Ensure the App Service itself allows 32-bit processes

az webapp config set \
    --resource-group replace_with_resource_group_name \
    --name my-unique-sandbox-app \
    --use-32bit-worker-process true

What you will see

If you run dotnet run locally on your Mac, it will crash when you hit the endpoint because ProcessSandbox cannot find ProcessSandbox.Worker.exe (it doesn't exist on macOS).

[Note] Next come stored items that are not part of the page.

(* ===== verification/BinarySearch.v ===== *)
(** BinarySearch: [<[T]>::binary_search_by] of the Rust standard library (the
    branch-free version of Rust 1.88, the toolchain of [rust-toolchain.toml]),
    with a comparator that may panic, and the sorted insertion
    [v.insert(v.binary_search_by(..).unwrap_or_else(|pos| pos), x)] that the
    route tables are built with. *)
From S2P Require Import Prelude.

(** The loop [while size > 1 { .. }]. [fuel] bounds the iterations; [size]
    shrinks in each, so [length l] is always enough ([bs_loop_spec]). *)
Fixpoint bs_loop {A} (f : A → comp comparison) (l : list A) (fuel base size : nat)
    : comp nat :=
  match fuel with
  | O => Ret base
  | S fuel =>
    if decide (1 < size) then
      let half := Nat.div2 size in
      let mid := base + half in
      x ← expect (l !! mid);
      c ← f x;
      bs_loop f l fuel (match c with Gt => base | _ => mid end) (size - half)
    else Ret base
  end.

Definition binary_search_by {A} (f : A → comp comparison) (l : list A)
    : comp (result nat nat) :=
  match l with
  | [] => Ret (Err 0)
  | _ =>
    base ← bs_loop f l (length l) 0 (length l);
    x ← expect (l !! base);
    c ← f x;
    match c with
    | Eq => Ret (Ok base)
    | Lt => Ret (Err (S base))
    | Gt => Ret (Err base)
    end
  end.

(** [Result::unwrap_or_else(|pos| pos)] on a search result. *)
Definition search_pos (r : result nat nat) : nat :=
  match r with Ok k => k | Err k => k end.

Section spec.
Context {A : Type} (f : A → comp comparison) (g : A → comparison) (l : list A).
Context (Hf : ∀ x, x ∈ l → f x = Ret (g x)).

(** All [Less] elements come first, then the [Equal] ones, then the [Greater]
    ones: what a caller of [binary_search_by] has to provide. *)
Definition partitioned : Prop :=
  ∀ i j x y, i < j → l !! i = Some x → l !! j = Some y →
    (g x = Gt → g y = Gt) ∧ (g y = Lt → g x = Lt).

Context (Hp : partitioned).

(** [k] splits [l] at the searched place. *)
Definition split_point (k : nat) : Prop :=
  k ≤ length l ∧
  (∀ i x, i < k → l !! i = Some x → g x ≠ Gt) ∧
  (∀ i x, k ≤ i → l !! i = Some x → g x ≠ Lt).

Lemma lookup_step i :
  i < length l → ∃ x, l !! i = Some x ∧ f x = Ret (g x).
Proof.
  intros [x Hx]%lookup_lt_is_Some_2. exists x. split; [done|].
  apply Hf. by eapply list_elem_of_lookup_2.
Qed.

Lemma bs_loop_spec fuel base size :
  size ≤ fuel → 0 < size → base + size ≤ length l →
  (∀ x, l !! base = Some x → base = 0 ∨ g x ≠ Gt) →
  (∀ x, l !! (base + size) = Some x → g x = Gt) →
  ∃ b, bs_loop f l fuel base size = Ret b ∧ b < length l ∧
    (∀ x, l !! b = Some x → b = 0 ∨ g x ≠ Gt) ∧
    (∀ x, l !! (S b) = Some x → g x = Gt).
Proof.
  revert base size. induction fuel as [|fuel IH]; intros base size ??? Hlo Hhi; [lia|].
  simpl. case_decide as Hs.
  - pose proof (Nat.div2_odd size) as Hd.
    assert (0 < Nat.div2 size < size ∧ Nat.div2 size ≤ size - Nat.div2 size) as [??].
    { destruct (Nat.odd size); simpl in Hd; lia. }
    destruct (lookup_step (base + Nat.div2 size)) as (x & Hl & Hx); [lia|].
    rewrite Hl. simpl. rewrite Hx. simpl.
    assert (base + Nat.div2 size + (size - Nat.div2 size) = base + size) as Heq by lia.
    destruct (g x) eqn:Hgx; (apply IH; [lia|lia|lia| |]).
    + intros y Hy. right. congruence.
    + by rewrite Heq.
    + intros y Hy. right. congruence.
    + by rewrite Heq.
    + done.
    + intros y Hy.
      destruct (decide (size - Nat.div2 size = Nat.div2 size)) as [He|];
        [rewrite He in Hy; congruence|].
      destruct (Hp (base + Nat.div2 size) (base + (size - Nat.div2 size)) x y);
        [lia|done..|auto].
  - exists base. assert (size = 1) as -> by lia.
    rewrite Nat.add_1_r in Hhi. split_and!; [done|lia|done|done].
Qed.

Lemma binary_search_by_spec :
  ∃ r, binary_search_by f l = Ret r ∧ split_point (search_pos r) ∧
    match r with
    | Ok k => ∃ x, l !! k = Some x ∧ g x = Eq
    | Err k => ∀ x, x ∈ l → g x ≠ Eq
    end.
Proof.
  unfold binary_search_by. destruct (decide (l = [])) as [Hnil|Hne].
  { rewrite Hnil. exists (Err 0). unfold split_point. rewrite Hnil. simpl.
    split_and!; [done|lia| |done|set_solver]. intros; lia. }
  destruct (bs_loop_spec (length l) 0 (length l)) as (b & Hb & Hlt & Hlo & Hhi);
    [lia|destruct l; simpl; [done|lia]|lia|auto| |].
  { intros x Hx%lookup_lt_Some. simpl in Hx. lia. }
  destruct (lookup_step b Hlt) as (x & Hx & Hfx).
  exists (match g x with Eq => Ok b | Lt => Err (S b) | Gt => Err b end).
  split.
  { destruct l as [|a l'] eqn:El; [done|]. rewrite <-El in *.
    rewrite Hb. simpl. rewrite Hx. simpl. rewrite Hfx. simpl. by destruct (g x). }
  specialize (Hlo x Hx).
  assert (∀ i y, i < b → l !! i = Some y → g y ≠ Gt) as Hbefore.
  { intros i y Hi Hy. destruct (Hp i b y x Hi Hy Hx). naive_solver lia. }
  assert (∀ i y, b < i → l !! i = Some y → g y = Gt) as Hafter.
  { intros i y Hi Hy. destruct (decide (i = S b)) as [->|]; [by apply Hhi|].
    destruct (lookup_step (S b)) as (z & Hz & _).
    { apply lookup_lt_Some in Hy. lia. }
    destruct (Hp (S b) i z y) as [? _]; [lia|done|done|]. auto. }
  assert (∀ i y, l !! i = Some y → i < b ∨ (i = b ∧ y = x) ∨ b < i) as Hcase.
  { intros i y Hy. destruct (decide (i = b)) as [->|]; [|lia]. naive_solver. }
  destruct (g x) eqn:Hg; simpl; (split; [split_and!|]); try lia.
  - intros i y ? Hy. naive_solver.
  - intros i y ? Hy. destruct (Hcase i y Hy) as [?|[[-> ->]|?]]; [lia|congruence|].
    by rewrite (Hafter i y).
  - eauto.
  - intros i y ? Hy. destruct (Hcase i y Hy) as [?|[[-> ->]|?]]; [naive_solver|congruence|lia].
  - intros i y ? Hy. by rewrite (Hafter i y) by (lia || done).
  - intros y [i Hy]%list_elem_of_lookup.
    destruct (Hcase i y Hy) as [?|[[-> ->]|?]]; [|congruence|by rewrite (Hafter i y)].
    destruct (Hp i b y x) as [_ Hlt']; [done..|]. rewrite Hlt' by done. done.
  - intros i y ? Hy. naive_solver.
  - intros i y ? Hy. destruct (Hcase i y Hy) as [?|[[-> ->]|?]]; [lia|congruence|].
    by rewrite (Hafter i y).
  - intros y [i Hy]%list_elem_of_lookup.
    destruct (Hcase i y Hy) as [?|[[-> ->]|?]]; [|congruence|by rewrite (Hafter i y)].
    destruct Hlo as [->|?]; [lia|done].
Qed.
End spec.

(** Inserting a new element at its split point keeps a list sorted. *)
Lemma insert_at_split_sorted {A} (c : A → A → comparison) `{!TotalCmp c} l k x :
  StronglySorted (cmp_le c) l →
  split_point (λ y, CompOpp (c x y)) l k →
  StronglySorted (cmp_le c) (take k l ++ x :: drop k l).
Proof.
  intros Hs (Hk & Hlo & Hhi).
  rewrite <-(take_drop k l) in Hs.
  apply StronglySorted_app in Hs as (Hcross & Htake & Hdrop).
  assert (∀ y, y ∈ take k l → cmp_le c y x) as Hl.
  { intros y [i [Hi Hik]%lookup_take_Some]%list_elem_of_lookup.
    unfold cmp_le. rewrite (cmp_opp c x y). eauto. }
  assert (∀ y, y ∈ drop k l → cmp_le c x y) as Hr.
  { intros y [i Hi]%list_elem_of_lookup. rewrite lookup_drop in Hi.
    specialize (Hhi (k + i) y ltac:(lia) Hi). unfold cmp_le.
    by destruct (c x y). }
  apply StronglySorted_app_2.
  - intros y z Hy [->|Hz]%elem_of_cons; auto.
  - done.
  - constructor; [done|]. by apply Forall_forall.
Qed.

(** A list sorted by [c] is partitioned by the comparison with any [x]. *)
Lemma sorted_partitioned {A} (c : A → A → comparison) `{!TotalCmp c} l x :
  StronglySorted (cmp_le c) l → partitioned (λ y, CompOpp (c x y)) l.
Proof.
  intros Hs i j y z Hij Hy Hz.
  assert (cmp_le c y z) as Hyz.
  { rewrite <-(take_drop (S i) l) in Hs.
    eapply (StronglySorted_app_1_elem_of _ _ _ y z Hs).
    - apply list_elem_of_lookup. exists i. rewrite lookup_take_lt; [done|lia].
    - apply list_elem_of_lookup. exists (j - S i). rewrite lookup_drop.
      by replace (S i + (j - S i)) with j by lia. }
  unfold cmp_le in *.
  split; intros Hg.
  - assert (c x y = Lt) as Hxy by (by destruct (c x y)).
    by rewrite (cmp_lt_le_trans c x y z).
  - assert (c z x = Lt) as Hzx by (rewrite (cmp_opp c x z); by destruct (c x z)).
    rewrite <-(cmp_opp c). by rewrite (cmp_le_lt_trans c y z x).
Qed.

However, navigate to your Azure URL (https://my-unique-sandbox-app.azurewebsites.net) and you will see a calculator

There is a live demo here

Calculator showing it running via the C Com Object

Added bonus com object

If you want to expose the same calculation via Delphi, for instance. Use this:

library SimpleComDelphi;

{$MODE DELPHI}

uses
  Windows, ActiveX, ComObj;

const
  CLSID_SimpleCalculator: TGUID = '{11111111-2222-3333-4444-555555555555}';
  IID_ICalculator: TGUID        = '{E1234567-ABCD-1234-EF12-0123456789AB}';

type
  ICalculator = interface(IUnknown)
    ['{E1234567-ABCD-1234-EF12-0123456789AB}']
    function Add(a, b: Integer): Integer; stdcall;
    function GetInfo: TBSTR; stdcall;
  end;

  { The Calculator Implementation }
  TSimpleCalculator = class(TInterfacedObject, ICalculator)
  public
    function Add(a, b: Integer): Integer; stdcall;
    function GetInfo: TBSTR; stdcall;
  end;

  { The Class Factory Implementation }
  TSimpleClassFactory = class(TInterfacedObject, IClassFactory)
  public
    function CreateInstance(const unkOuter: IUnknown; const iid: TGUID; out obj): HResult; stdcall;
    function LockServer(fLock: BOOL): HResult; stdcall;
  end;

{ TSimpleCalculator }

function TSimpleCalculator.Add(a, b: Integer): Integer; stdcall;
begin
  Result := a + b;
end;

function TSimpleCalculator.GetInfo: TBSTR; stdcall;
var
  S: WideString;
begin
  S := 'Running the manual Delphi FPC COM object';
  // Use SysAllocString instead of SysAllocStringLen
  // PWideChar(S) points to the start of the WideString data
  Result := SysAllocString(PWideChar(S));
end;

{ TSimpleClassFactory }

function TSimpleClassFactory.CreateInstance(const unkOuter: IUnknown; const iid: TGUID; out obj): HResult; stdcall;
var
  CalcIntf: ICalculator;
begin
  Pointer(obj) := nil;
  if unkOuter <> nil then Exit(CLASS_E_NOAGGREGATION);

  try
    // 1. Create the object and immediately assign to an interface variable
    // This sets RefCount to 1.
    CalcIntf := TSimpleCalculator.Create;
    
    // 2. Query for the requested IID (usually ICalculator or IUnknown)
    Result := CalcIntf.QueryInterface(iid, obj);
  except
    Result := E_UNEXPECTED;
  end;
end;

function TSimpleClassFactory.LockServer(fLock: BOOL): HResult; stdcall;
begin
  Result := S_OK;
end;

{ DLL Exports }

function DllGetClassObject(const clsid, iid: TGUID; out obj): HResult; stdcall;
var
  FactoryIntf: IClassFactory;
begin
  Pointer(obj) := nil;
  if IsEqualGUID(clsid, CLSID_SimpleCalculator) then
  begin
    FactoryIntf := TSimpleClassFactory.Create;
    Result := FactoryIntf.QueryInterface(iid, obj);
  end
  else
    Result := CLASS_E_CLASSNOTAVAILABLE;
end;

function DllCanUnloadNow: HResult; stdcall;
begin
  Result := S_FALSE;
end;

exports
  DllGetClassObject,
  DllCanUnloadNow;

begin
end.

Compile it with the free pascal compiler

fpc -Pi386 -Mdelphi -O2 src/tutorials/ComSandboxDemo/SimpleCom/SimpleComDelphi.dpr

Put it into the workers/net48/win-x86 folder and change the manifest file in the same directory to point at it (change SimpleCom.dll to SimpleComDelphi.dll)

You are now calling delphi code through your proxy.